DIRECTIONS FOR THIS TASK: Exactly the lines starting at the line containing "eapply runs_lift; [by" and ending at the line containing "else match entry" are to be written out from the listing below, both included.

DATA SHOWN:
Lemma tail_len l : strlen (full_path t (top l) l) < PFS_MAX_PATHLEN -> strlen (full_path t (top (tail l)) (tail l)) < PFS_MAX_PATHLEN.
Proof.
  destruct l as [|c l]; [done|]. cbn [tail]. unfold full_path, strlen. cbn [top DirView.path_str]. destruct (c =? 0), (top l =? 0); repeat rewrite length_app; simpl; lia.
Qed.
Lemma top_pos s l : ns_ok mnt s t dn -> chain t (top l) l -> 0 <= top l.
Proof. intros [[xs Hr] Hok _ _ _] Hch. destruct (chain_node mnt t _ _ Hok Hch) as [nd Hnd]. by apply (ino_range _ _ _ _ _ _ Hr Hnd). Qed.
Lemma parent_dir l : tree_ok mnt t -> chain t (top l) l -> type_of t (top (tail l)) = PFS_INODET_DIR \/ l = [] .
Proof.
  intros Hok Hch. destruct l as [|c l]; [by right|left]. inversion Hch as [|? nd d nm l' Hc Hl Hch']; subst. rewrite (chain_top _ _ _ Hch') in Hl.
  destruct (to_link _ _ Hok c nd _ nm Hc Hl) as (np & Hp & ? & _). unfold type_of. cbn [tail]. by rewrite Hp.
Qed.
Lemma up_ok s l ni names (Q : nameinfo * Z * Z -> dstate (N * mems) -> Prop) : going l ni s -> at_node t l ni -> type_of t (top l) = PFS_INODET_DIR ->
  (forall ni', going (tail l) ni' s -> at_node t (tail l) ni' -> ni_broken_path ni' = ni_broken_path ni -> type_of t (top (tail l)) = PFS_INODET_DIR ->
     runs (namei_loop max names ni' PFS_INODET_DIR 0 false) s Q) ->
  runs (stk ← (if (1 <? instk_size (ni_instk ni))%nat then lift (instk_pop (ni_instk ni)) else mret (ni_instk ni));
        let ni := set_ni_instk stk ni in
        r ← pfs_dir_info (ni_par_ino ni) (Some PFS_MAX_NAMELEN);
        let '(err, par, name_buf) := r in
        assert_ (negb (err =? PFS_DE_UNLINKED));;
        if err <? 0 then mret (set_ni_inos (ni_srch_name ni) (ni_par_ino ni) (ni_par_ino ni) ni, PFS_INODET_DIR, err)
        else namei_loop max names (set_ni_inos name_buf par (ni_par_ino ni) ni) PFS_INODET_DIR err false) s Q.
Proof.
  intros Hg Hat Hty HQ. pose proof (go_ns _ _ _ Hg) as Hns. pose proof (no_tree _ _ _ _ Hns) as Hok. pose proof (at_chain _ _ _ Hat) as Hch. pose proof (chain_tail _ _ Hch) as Hch'.
  assert (Htl : type_of t (top (tail l)) = PFS_INODET_DIR) by (destruct (parent_dir l Hok Hch) as [?| ->]; done). dstep.
  assert (Hstk : runs (if (1 <? instk_size (ni_instk ni))%nat then lift (instk_pop (ni_instk ni)) else mret (ni_instk ni) : dio (N * mems) instack) s (fun stk s' => stk = stk_of t (tail l) /\ s' = s)).
  { rewrite (at_stk _ _ _ Hat). unfold instk_size, stk_of at 1. cbn [s_vec]. rewrite length_vec. destruct l as [|c l]; [by apply runs_ret|]. cbn [length Nat.ltb Nat.leb].
    eapply runs_lift; [by eapply pop_ok|done]. }
  eapply runs_mono; [exact Hstk|]. intros stk s' [-> ->]. cbn zeta. cbn [ni_par_ino set_ni_instk]. rewrite (at_par _ _ _ Hat). dstep. eapply info_ok; [done|done|by rewrite isdir_type, Htl|].
  cbn beta iota. dstep. dstep; [done|]. change (0 <? 0) with false. cbn iota. apply HQ; [|by split|done|done].
  eapply going_mono; [exact Hg|done|apply keeps_refl|apply on_mem_tail, Hg|done|apply tail_len, Hg].
Qed.
Lemma down_ok s l ni name names (Q : nameinfo * Z * Z -> dstate (N * mems) -> Prop) : going l ni s -> at_node t l ni -> ni_broken_path ni = ni_broken_path ni0 -> comp_ok name -> dotted name = false ->
  strlen name < max -> (length (path_str t l) + S (length name) < Z.to_nat PFS_MAX_PATHLEN)%nat ->
  (forall c ni' s', child t (top l) name c -> going (c :: l) ni' s' -> at_node t (c :: l) ni' -> ni_broken_path ni' = ni_broken_path ni0 -> looked (walk t max (c :: l) names) Q ->
     runs (namei_loop max names ni' (type_of t (top (c :: l))) 0 false) s' Q) ->
  looked (if negb (isdir t (top l)) then Wrong (- ENOTDIR)
          else match entry t (top l) name with
               | Some c => walk t max (c :: l) names
               | None => match names with [] => Missing l name | _ => Wrong (- ENOENT) end
               end) Q ->
  runs (r ← namei_find (top l) (btime_of t (top l)) name;
        let '(err, (tgtino, ttype, btime)) := r in
        if err =? 0 then
          stk ← instk_push (ni_instk ni) tgtino btime name;
          assert_ (negb (ttype =? PFS_INODET_NONE));;
          namei_loop max names (set_ni_instk stk (set_ni_inos name (ni_ino ni) tgtino ni)) ttype 0 false
        else
          let ni := set_ni_inos name (ni_ino ni) INVALID_INO ni in
          if negb (err =? - ENOENT) then mret (ni, type_of t (top l), err)
          else namei_loop max names ni (type_of t (top l)) err true) s Q.
Proof.
  intros Hg Hat Hbr Hname Hdot Hlen Hroom IH HQ. pose proof (go_ns _ _ _ Hg) as Hns. pose proof (no_tree _ _ _ _ Hns) as Hok. pose proof (at_chain _ _ _ Hat) as Hch. destruct (chain_node mnt t _ _ Hok Hch) as [nd Hnd].
  rewrite isdir_type in HQ. unfold type_of in *. rewrite Hnd in *. unfold btime_of. rewrite Hnd. dstep. eapply find_ok; [done|done|apply on_mem_top, Hg|done| | |].
  - intros s' c nc Hns' Hk' Hc Hnc. rewrite Z.eqb_refl. pose proof Hc as (x & Hx & Hlx). destruct (to_link _ _ Hok c x (top l) name Hx Hlx) as (nd' & Hnd' & Htd & _). assert (nd' = nd) as -> by congruence.
    rewrite Htd in HQ. cbn [Z.eqb negb] in HQ. rewrite Z.eqb_refl in HQ. cbn [negb] in HQ. rewrite (proj2 (entry_child mnt t (top l) name c Hok) Hc) in HQ.
    rewrite (at_stk _ _ _ Hat). dstep. eapply push_ok; [done|done|done|done|done|]. intros s2 Hns2 Hk2 Hm2. dstep. dstep; [apply negb_true_iff, Z.eqb_neq; by destruct (to_type _ _ Hok c nc Hnc) as [-> | ->]|].
    specialize (IH c (set_ni_instk (stk_of t (c :: l)) (set_ni_inos name (ni_ino ni) c ni)) s2 Hc). cbn [top] in IH. rewrite Hnc in IH. apply IH; [| |done|done].
    + eapply going_mono; [exact Hg|done|eapply keeps_trans; [exact Hk'|exact Hk2]| |done|]; [intros j [->|[->|Hj]%elem_of_cons]%elem_of_cons; [|done|]; apply Hk2, Hk', (go_mem _ _ _ Hg); set_solver|].
      unfold full_path, strlen. cbn [top DirView.path_str]. destruct (chain_pos mnt t c c l Hok) as [_ Hc0]; [by eapply chain_up_child|]. rewrite (proj2 (Z.eqb_neq c 0)), (name_of_child t (top l) name c), length_app by done. simpl. lia.
    + split; cbn [ni_instk set_ni_instk set_ni_inos ni_ino ni_par_ino ni_srch_name top tail]; [done|by eapply chain_up_child|done|by apply (at_ino t)|by rewrite (name_of_child t (top l) name c)].
  - intros s' Hns' Hk' Hty. rewrite (proj2 (Z.eqb_neq (n_type nd) PFS_INODET_DIR)) in HQ by done. cbn [negb] in HQ. change (- ENOTDIR =? 0) with false. change (- ENOTDIR =? - ENOENT) with false. cbn iota zeta. cbn [negb].
    apply runs_ret. eapply (HQ _ _ s' l); [done| |by apply Hat|done|done]. eapply going_mono; [exact Hg|done|done|eapply on_mem_keeps; [apply Hg|done]|done|apply Hg].
  - intros s' Hns' Hk' Hty Hno. rewrite Hty, Z.eqb_refl in HQ. cbn [negb] in HQ. rewrite (proj2 (entry_none mnt t (top l) name Hok) Hno) in HQ. change (- ENOENT =? 0) with false. cbn iota zeta. rewrite Z.eqb_refl. cbn [negb].
    assert (Hg' : going l (set_ni_inos name (ni_ino ni) INVALID_INO ni) s') by (eapply going_mono; [exact Hg|done|done|eapply on_mem_keeps; [apply Hg|done]|done|apply Hg]).
    destruct names as [|n2 names]; cbn [namei_loop].
    + rewrite Hty. apply runs_ret, HQ; [by destruct Hg'| |done|done]. split; cbn [set_ni_broken set_ni_inos ni_instk ni_ino ni_par_ino ni_srch_name]; try done; [apply Hat|apply Hat|by rewrite isdir_type; unfold type_of; rewrite Hnd, Hty].
    + dstep. dstep; [apply Z.eqb_refl|]. apply runs_ret. eapply (HQ _ _ s' l); [done|done|apply Hat|done|done].
Qed.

RESULT FOR THIS TASK:
    eapply runs_lift; [by eapply pop_ok|done]. }
  eapply runs_mono; [exact Hstk|]. intros stk s' [-> ->]. cbn zeta. cbn [ni_par_ino set_ni_instk]. rewrite (at_par _ _ _ Hat). dstep. eapply info_ok; [done|done|by rewrite isdir_type, Htl|].
  cbn beta iota. dstep. dstep; [done|]. change (0 <? 0) with false. cbn iota. apply HQ; [|by split|done|done].
  eapply going_mono; [exact Hg|done|apply keeps_refl|apply on_mem_tail, Hg|done|apply tail_len, Hg].
Qed.
Lemma down_ok s l ni name names (Q : nameinfo * Z * Z -> dstate (N * mems) -> Prop) : going l ni s -> at_node t l ni -> ni_broken_path ni = ni_broken_path ni0 -> comp_ok name -> dotted name = false ->
  strlen name < max -> (length (path_str t l) + S (length name) < Z.to_nat PFS_MAX_PATHLEN)%nat ->
  (forall c ni' s', child t (top l) name c -> going (c :: l) ni' s' -> at_node t (c :: l) ni' -> ni_broken_path ni' = ni_broken_path ni0 -> looked (walk t max (c :: l) names) Q ->
     runs (namei_loop max names ni' (type_of t (top (c :: l))) 0 false) s' Q) ->
  looked (if negb (isdir t (top l)) then Wrong (- ENOTDIR)
          else match entry t (top l) name with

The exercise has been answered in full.